=== Listed entries ===
(** The route with its two custom middlewares in front of the handler. *)
Definition post_booking (cfg : Config) (si : ServerInfo) (env : Env)
    (req : BookingRequest) (st : State) : Response * State :=
  match validateDateRange (now env) req with
  | Some res => (res, st)
  | None =>
      match validateQuantity req with
      | Some res => (res, st)
      | None => booking_handler cfg si env req st
      end
  end.

(** *** Room search: the aggregation pipeline of [GET /api/v1/rooms/search] *)

(** [validateSearchDateRange]; [None] is [next()]. *)
Definition validateSearchDateRange (start end_ : Z) : option Response :=
  if end_ <? start then
    Some (send 400 (error "End date must be after start date"))
  else if 365 * MS_PER_DAY <? end_ - start then
    Some (send 400 (error "Search period cannot exceed 365 days"))
  else None.

(** First [$match]: [date] within the bounds and [available_units > 0]. *)
Definition match_available (startDate endDate : Z)
    (doc : (string * Z) * Availability) : bool :=
  (startDate <=? doc.1.2) && (doc.1.2 <=? endDate) && (0 <? available_units doc.2).

Record Group := {
  _id : string;
  minAvailable : Z;
  totalDays : Z;
}.

(** One [$group] bucket: [$min] of [available_units] and [$sum: 1] over the
    documents of [room]. A bucket exists only for a room with a document. *)
Definition group_of (docs : list ((string * Z) * Availability)) (room : string) : option Group :=
  match filter (λ doc, doc.1.1 = room) docs with
  | [] => None
  | doc :: rest =>
      Some {| _id := room;
              minAvailable := foldr Z.min (available_units doc.2)
                                ((λ d, available_units d.2) <$> rest);
              totalDays := Z.of_nat (length (doc :: rest)) |}
  end.

(** [$group] by [room_id]. *)
Definition group_by_room (docs : list ((string * Z) * Availability)) : list Group :=
  omap (group_of docs) (remove_dups ((λ doc, doc.1.1) <$> docs)).

Record SearchResult := {
  sr_id : string;
  sr_name : string;
  sr_description : option string;
  sr_location : string;
  sr_floor : option Z;
  sr_capacity : Z;
  sr_price_cents : Z;
  sr_amenities : list string;
  sr_images : list string;
  sr_available_units : Z;
  sr_free_units : Z;
  sr_available_days : Z;
}.

(** [$lookup] in [rooms], [$unwind], [$match] on [room.is_active] and
    [$project], for one bucket. *)
Definition lookup_project (m : db) (g : Group) : option SearchResult :=
  match rooms m !! _id g with
  | Some room =>
      if is_active room then
        Some {| sr_id := _id g;
                sr_name := name room;
                sr_description := description room;
                sr_location := location room;
                sr_floor := floor room;
                sr_capacity := capacity room;
                sr_price_cents := price_cents room;
                sr_amenities := amenities room;
                sr_images := images room;
                sr_available_units := minAvailable g;
                sr_free_units := minAvailable g;
                sr_available_days := totalDays g |}
      else None
  | None => None
  end.

(** [$sort: { location: 1, name: 1 }] *)
Definition by_location_name (a b : SearchResult) : Prop :=
  String.leb (sr_location a) (sr_location b) = true
  ∧ (sr_location a = sr_location b → String.leb (sr_name a) (sr_name b) = true).

#[global] Instance by_location_name_dec a b : Decision (by_location_name a b).
Proof. unfold by_location_name. apply _. Defined.

Definition search_rooms (start end_ : Z) (m : db) : list SearchResult :=
  let startDate := normalizeDate start in
  let endDate := normalizeDate end_ in
  let matched := filter (λ doc, match_available startDate endDate doc = true)
                   (map_to_list (availabilities m)) in
  let groups := group_by_room matched in
  let positive := filter (λ g, 0 < minAvailable g) groups in
  merge_sort by_location_name (omap (lookup_project m) positive).

(** ** The operations that act on the stores *)

Inductive Op :=
| OpBooking (cfg : Config) (si : ServerInfo) (env : Env) (req : BookingRequest)
| OpCancel (clock : Z) (id : string) (this : Booking) (reason : option string)
| OpInitializeAvailability (clock : Z) (roomId : string) (totalUnits startDate endDate : Z)
| OpSearch (start end_ : Z).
===
> Exercise
Wherever the string "startDate" appears in the data above, report the whole line.

> Response
Definition match_available (startDate endDate : Z)
  (startDate <=? doc.1.2) && (doc.1.2 <=? endDate) && (0 <? available_units doc.2).
  let startDate := normalizeDate start in
  let matched := filter (λ doc, match_available startDate endDate doc = true)
| OpInitializeAvailability (clock : Z) (roomId : string) (totalUnits startDate endDate : Z)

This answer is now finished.